Cindy a 39 ans. Enceinte de son fils unique, il y a neuf ans, l’alcool était son compagnon de tous les jours. ‘ Je n’arrivais pas à m’en passer. Il me fallait ma dose quotidienne’, avoue-t-elle. L’état de manque l’a même poussée à filer en douce du domicile conjugal ou encore de l’hôpital où elle subissait une cure de désintoxication, afin de se procurer l’alcool pour calmer son craving - mot anglais désignant "l'envie irrépressible de consommer la substance"
Il faut dire que l’alcoolisme féminin, il y a encore quelques années, était un sujet tabou. Si la société considère que boire est un symbole de virilité pour les hommes, une femme qui boit, est généralement très mal perçue. Encore plus lorsque celle-ci porte en elle la vie. Enceinte, Cindy a été maintes fois surprise à boire en cachette. Elle trouve dans l’alcool, un réconfort qui lui permettait de relâcher la pression face à des difficultés et d’oublier ses problèmes de couple.

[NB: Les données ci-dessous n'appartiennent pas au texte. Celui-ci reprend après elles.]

(** * Resumable Dropbox inventory: enumerator, checkpoints, dedup store, verifier

    A shallow embedding of the three scripts of the repository

      - [dropbox_inv.py]                              (class [DropboxInventory])
      - [create_dropbox_inventory/create_inventory.py] (class [HybridInventory])
      - [verify_inventory.py]                          (the verifier's [main])

    Python integers are [Z]; dictionaries and sets are stdpp's [gmap] and
    [gset]; the remote API, the clock and [time.sleep] are the operations of
    an abstract environment that is threaded through every call; the files
    the scripts read and write form a finite map from path to contents.

    Not modelled: logging and printing, the CSV projection, the wall-clock
    stamps ([timestamp], [generated]) and the floating-point renderings
    ([size_mb], [total_size_gb], [size_by_type_gb]), all of which are
    functions of the integer fields kept here. *)

From Stdlib Require Import ZArith Ascii String List Bool Lia.
From stdpp Require Import base option list strings gmap.

Import ListNotations.
Local Open Scope Z_scope.
Local Open Scope string_scope.

(** ** Python string helpers *)

(** [s.split(sep)] for a one-character separator: every occurrence of [sep]
    ends a part, so the result is never empty. *)
Fixpoint split (sep : ascii) (s : string) : list string :=
  match s with
  | EmptyString => [EmptyString]
  | String c s' =>
      if Ascii.eqb c sep then EmptyString :: split sep s'
      else match split sep s' with
           | p :: ps => String c p :: ps
           | [] => [String c EmptyString]
           end
  end.

(** [sep.join(parts)]. *)
Fixpoint join (sep : string) (parts : list string) : string :=
  match parts with
  | [] => EmptyString
  | [p] => p
  | p :: (_ :: _) as rest => p +:+ sep +:+ join sep rest
  end.

(** [s.count(c)] for a one-character needle. *)
Fixpoint count_char (c : ascii) (s : string) : nat :=
  match s with
  | EmptyString => O
  | String a s' => (if Ascii.eqb a c then 1 else 0)%nat + count_char c s'
  end.

(** [s.rfind('.')], as [None] for Python's -1. *)
Fixpoint rfind_dot (s : string) : option nat :=
  match s with
  | EmptyString => None
  | String c s' =>
      match rfind_dot s' with
      | Some i => Some (S i)
      | None => if Ascii.eqb c "." then Some O else None
      end
  end.

(** [pathlib]'s [suffix] on a bare file name, one without ['/']: the text
    from the last dot on, unless that dot is the first or the last
    character. *)
Definition suffix (name : string) : string :=
  match rfind_dot name with
  | Some i =>
      if ((0 <? i) && (i <? String.length name - 1))%nat
      then substring i (String.length name - i) name
      else EmptyString
  | None => EmptyString
  end.

(** [str.lower] on the ASCII letters. *)
Definition lower_ascii (c : ascii) : ascii :=
  let n := nat_of_ascii c in
  if ((65 <=? n) && (n <=? 90))%nat then ascii_of_nat (n + 32) else c.

Fixpoint lower (s : string) : string :=
  match s with
  | EmptyString => EmptyString
  | String c s' => String (lower_ascii c) (lower s')
  end.

(** Truthiness of an optional string: [None] and [''] are false. *)
Definition truthy (o : option string) : bool :=
  match o with
  | Some EmptyString | None => false
  | Some _ => true
  end.

(** Truthiness of a list. *)
Definition nonempty {A : Type} (l : list A) : bool :=
  match l with [] => false | _ :: _ => true end.

(** [x or d] on strings. *)
Definition str_or (x d : string) : string :=
  match x with EmptyString => d | _ => x end.

(** ** Data model *)

(** The ['type'] of an inventory entry. *)
Inductive EntryType := file | folder.

Global Instance EntryType_eq_dec : EqDecision EntryType.
Proof. solve_decision. Defined.

(** The dictionary built by [_process_entry]. *)
Record Entry := {
  type : EntryType;
  name : string;
  path : string;
  path_lower : string;
  extension : option string;
  size_bytes : Z;
  modified : option string;
  content_hash : option string;
  revision : option string;
  dropbox_id : string;
  folder_depth : Z;
  parent_folder : string;
}.

(** What the listing API returns: [FileMetadata], [FolderMetadata], or
    another metadata class (a deleted entry). *)
Record FileMetadata := {
  fm_name : string;
  fm_path_display : string;
  fm_path_lower : string;
  fm_size : Z;
  fm_server_modified : option string;
  fm_content_hash : option string;
  fm_rev : string;
  fm_id : string;
}.

Record FolderMetadata := {
  dm_name : string;
  dm_path_display : string;
  dm_path_lower : string;
  dm_id : string;
}.

Inductive Metadata :=
| IsFile (m : FileMetadata)
| IsFolder (m : FolderMetadata)
| IsOther.

Record ListFolderResult := {
  res_entries : list Metadata;
  res_cursor : string;
  res_has_more : bool;
}.

(** [Path(name).suffix.lower() or None]. *)
Definition extension_of (name : string) : option string :=
  match lower (suffix name) with
  | EmptyString => None
  | ext => Some ext
  end.

(** [len(parts) - 1]. *)
Definition depth_of (parts : list string) : Z := Z.of_nat (length parts) - 1.

(** ['/'.join(parts[:-1]) or '/']. *)
Definition parent_of (parts : list string) : string :=
  str_or (join "/" (removelast parts)) "/".

(** The two dictionaries of [_process_entry]; both classes build them the
    same way. *)
Definition file_entry (m : FileMetadata) : Entry :=
  let parts := split "/" (fm_path_display m) in
  {| type := file;
     name := fm_name m;
     path := fm_path_display m;
     path_lower := fm_path_lower m;
     extension := extension_of (fm_name m);
     size_bytes := fm_size m;
     modified := fm_server_modified m;
     content_hash := fm_content_hash m;
     revision := Some (fm_rev m);
     dropbox_id := fm_id m;
     folder_depth := depth_of parts;
     parent_folder := parent_of parts |}.

Definition folder_entry (m : FolderMetadata) : Entry :=
  let parts := split "/" (dm_path_display m) in
  {| type := folder;
     name := dm_name m;
     path := dm_path_display m;
     path_lower := dm_path_lower m;
     extension := None;
     size_bytes := 0;
     modified := None;
     content_hash := None;
     revision := None;
     dropbox_id := dm_id m;
     folder_depth := depth_of parts;
     parent_folder := parent_of parts |}.

(** ** Summaries *)

Inductive Status := complete | in_progress.

(** The ['summary'] object of the inventory artifact. [size_by_type] holds
    the per-extension byte sums behind ['size_by_type_gb']; the hybrid
    script writes no such key ([None]). *)
Record Summary := {
  status : Status;
  total_entries : Z;
  total_files : Z;
  total_folders : Z;
  total_size_bytes : Z;
  api_calls_made : Z;
  file_types : gmap string Z;
  size_by_type : option (gmap string Z);
}.

(** [[e for e in entries if e['type'] == 'file']]. *)
Definition files_only (entries : list Entry) : list Entry :=
  List.filter (fun e => bool_decide (type e = file)) entries.

(** [sum(e['size_bytes'] for e in files)]. *)
Definition sum_sizes (files : list Entry) : Z :=
  fold_right (fun e acc => size_bytes e + acc) 0 files.

(** [entry.get('extension', '(none)') or '(none)']. *)
Definition ext_key (e : Entry) : string :=
  match extension e with
  | Some ext => str_or ext "(none)"
  | None => "(none)"
  end.

(** [d[k] = d.get(k, 0) + n]. *)
Definition bump (k : string) (n : Z) (d : gmap string Z) : gmap string Z :=
  <[k := default 0 (d !! k) + n]> d.

Definition ext_counts (files : list Entry) : gmap string Z :=
  fold_left (fun d e => bump (ext_key e) 1 d) files ∅.

Definition ext_sizes (files : list Entry) : gmap string Z :=
  fold_left (fun d e => bump (ext_key e) (size_bytes e) d) files ∅.

Definition status_of (has_more : bool) : Status :=
  if negb has_more then complete else in_progress.

(** ** Files *)

(** The control-state file. Every key is read with [.get], so each field
    is optional; [folders_seen] is written by the legacy script only. *)
Record Checkpoint := {
  cp_cursor : option string;
  cp_has_more : option bool;
  cp_entries_count : option Z;
  cp_api_calls : option Z;
  cp_folders_seen : option (gset string);
}.

(** The data file. *)
Record Inventory := {
  inv_summary : Summary;
  inv_entries : list Entry;
}.

Inductive Json :=
| JCheckpoint (c : Checkpoint)
| JInventory (i : Inventory).

(** A row of the CSV export: the columns of [fieldnames], every other key
    of the entry being left out by [extrasaction='ignore']. *)
Record CsvRow := {
  csv_type : EntryType;
  csv_name : string;
  csv_path : string;
  csv_extension : option string;
  csv_size_bytes : Z;
  csv_modified : option string;
  csv_content_hash : option string;
  csv_parent_folder : string;
  csv_folder_depth : Z;
}.

Definition csv_row (e : Entry) : CsvRow :=
  {| csv_type := type e;
     csv_name := name e;
     csv_path := path e;
     csv_extension := extension e;
     csv_size_bytes := size_bytes e;
     csv_modified := modified e;
     csv_content_hash := content_hash e;
     csv_parent_folder := parent_folder e;
     csv_folder_depth := folder_depth e |}.

(** A file on disk, as [json.load] finds it: a complete JSON text, or a
    text it cannot parse. That is what [open(p, 'w')] leaves until the dump
    has finished, an empty or partial text; the CSV export is no JSON text
    either. *)
Inductive Contents :=
| Truncated
| Text (j : Json).

Abbreviation FS := (gmap string Contents).

Inductive FsOp :=
| OpenW (p : string)
| Dump (p : string) (j : Json)
| WriteRows (p : string) (rows : list CsvRow)
| Unlink (p : string).

Definition fs_step (fs : FS) (op : FsOp) : FS :=
  match op with
  | OpenW p => <[p := Truncated]> fs
  | Dump p j => <[p := Text j]> fs
  | WriteRows p rows => <[p := Truncated]> fs
  | Unlink p => delete p fs
  end.

Definition fs_run (ops : list FsOp) (fs : FS) : FS := fold_left fs_step ops fs.

(** [with open(p, 'w') as f: json.dump(j, f)]. *)
Definition write_json (p : string) (j : Json) : list FsOp := [OpenW p; Dump p j].

(** [if self.entries: with open(p, 'w', ...) as f: writer.writeheader();
    writer.writerows(self.entries)]: no CSV is written for an empty list. *)
Definition write_csv (p : string) (entries : list Entry) : list FsOp :=
  if nonempty entries then [OpenW p; WriteRows p (map csv_row entries)] else [].

(** ** Exceptions and the environment *)

Inductive Exception :=
| RateLimitError (backoff : option Z)
| InternalServerError
| ApiError (msg : string)
| OtherError (msg : string)
| RuntimeError (msg : string)
| JSONDecodeError.

Inductive Outcome (A : Type) :=
| Return (a : A)
| Raise (e : Exception).
Arguments Return {A} a.
Arguments Raise {A} e.

(** The two exceptions [_api_call] retries on. *)
Definition retryable (e : Exception) : bool :=
  match e with
  | RateLimitError _ | InternalServerError => true
  | _ => false
  end.

(** [json.load] of an existing file. *)
Definition json_load (c : Contents) : Outcome Json :=
  match c with
  | Text j => Return j
  | Truncated => Raise JSONDecodeError
  end.

(** A loaded JSON object read as a checkpoint: absent keys are [None]. *)
Definition as_checkpoint (j : Json) : Checkpoint :=
  match j with
  | JCheckpoint c => c
  | JInventory _ =>
      {| cp_cursor := None; cp_has_more := None; cp_entries_count := None;
         cp_api_calls := None; cp_folders_seen := None |}
  end.

(** [data.get('entries', [])]. *)
Definition get_entries (j : Json) : list Entry :=
  match j with
  | JInventory i => inv_entries i
  | JCheckpoint _ => []
  end.

(** Everything outside the process: the remote listing API, the clock and
    [time.sleep]. A call may answer, raise, and change the world. *)
Class Environment (W : Type) := {
  (** [dbx.files_list_folder("", recursive=True, ..., limit=2000)] *)
  files_list_folder : W -> Outcome ListFolderResult * W;
  (** [dbx.files_list_folder_continue(c)] *)
  files_list_folder_continue : option string -> W -> Outcome ListFolderResult * W;
  (** [time.sleep(seconds)], for a wait that is not negative *)
  time_sleep : Z -> W -> W;
  (** [time.time()] *)
  time_time : W -> Z;
}.

(** How a run of a script ends. *)
Inductive Exit :=
| Returned
| SysExit (code : Z)
| Uncaught (e : Exception).

(** [e.backoff if e.backoff else (2 ** attempt)]. *)
Definition rate_limit_wait (backoff : option Z) (attempt : nat) : Z :=
  match backoff with
  | Some b => if decide (b = 0) then 2 ^ Z.of_nat attempt else b
  | None => 2 ^ Z.of_nat attempt
  end.

Definition max_retries : nat := 5.

(** ** [dropbox_inv.py]: the legacy recursive enumerator *)

Module DropboxInventory.

Definition CHECKPOINT_FILE : string := "inventory_output/checkpoint.json".
Definition INVENTORY_JSON : string := "inventory_output/inventory.json".
Definition INVENTORY_CSV : string := "inventory_output/inventory.csv".
Definition SAVE_INTERVAL_SECONDS : Z := 60.
Definition SAVE_INTERVAL_ENTRIES : Z := 1000.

Mais son addiction n’a pas été sans conséquences sur l’enfant qu’elle attendait.
‘ Mon fils, Joachim (nom fictif) est né avec un poids nettement inférieur que ceux des autres nourrissons. Il avait des problèmes de peau et les yeux larmoyants.’ Le petit Joachim est né également avec des tremblements. Des tremblements non pas liés aux effets d’un manque d’alcool, mais dus à une atteinte au lobe frontal. Selon ses médecins, ces tremblements persisteront jusqu'à l’âge adulte.
Son fils, scolarisé aujourd’hui dans une des écoles de l’APEIM (Association de Parents d’Enfants Inadaptés de l’Île Maurice), est qualifié d’enfant hyperactif, présentant des troubles au niveau de l’apprentissage et de l’attention. Joachim manifeste également des problèmes comportementaux avec des difficultés à juger entre ce qui est bon ou mauvais. Ce qui le pousse bien souvent à faire des choses irraisonnées qui peuvent parfois mettre sa vie en danger. L’alcoolisme de sa mère a eu en effet pour dommages collatéraux, des atteintes cérébrales, qui sont à l’origine de son retard mental et intellectuel.
Sunita, elle, a cinq enfants. L’alcool s’est installé de façon importante au cours de son existence et durant ses grossesses. Alors que trois de ses enfants sont en bonne santé, la troisième et la dernière de la fratrie, est touchée par le Syndrome d’Alcoolisation Fœtale (SAF).
La toute dernière des enfants de Sunita, aujourd’hui âgée de cinq ans, est née avec des lésions cérébrales importantes et la tête plus petite que la normale. La petite présentait dès sa venue au monde, des traits spécifiques aux enfants atteints du SAF: visage déformé, oreilles décalées, la lèvre supérieure très fine et les yeux largement espacés. Elle présente aussi un déficit du comportement. Son troisième enfant qui atteindra bientôt sa majorité, est né quant à lui avec un handicap lourd au niveau des membres et une malformation squelettique. Contrairement aux enfants qui font l’acquisition de la marche vers l’âge d’un an, ce dernier a fait ses premiers pas vers…5-6 ans !
Aujourd’hui, Cindy et Sunita affichent une volonté ferme à se sortir du cercle infernal de l’alcoolisme et tentent de surmonter leur accoutumance à travers un suivi médical et un accompagnement thérapeutique au centre résidentiel de l’ONG Étoile d’ Espérance. Elles y font l’apprentissage d’une nouvelle vie sans substance. Durant ce processus qui s’annonce long, l’une des étapes vers la guérison pour ces mères, consiste à surmonter ce sentiment de culpabilité à l’égard de leurs enfants qui vivent avec les séquelles de leur dépendance à l’alcool.
Durant leur réhabilitation, elles sont effectivement accompagnées par des thérapeutes qui tentent d’apaiser la souffrance de ces mères en leur accordant un espace libre où elles ne sont pas jugées et où elles peuvent surtout s’exprimer dans un groupe de parole et s’entraider.
Car il n’est jamais trop tard pour retrouver un mieux-être et pour bien faire. Cynthia et Sunita ont osé faire le pas. ‘Rompre le silence est une première étape pour dépasser ce sentiment de culpabilité et de honte. Ce n’est pas toujours facile et c’est pourquoi il faut en parler. La dépendance à d’alcool est une vraie maladie et il faut chercher les moyens pour en guérir !’, concluent nos interlocutrices.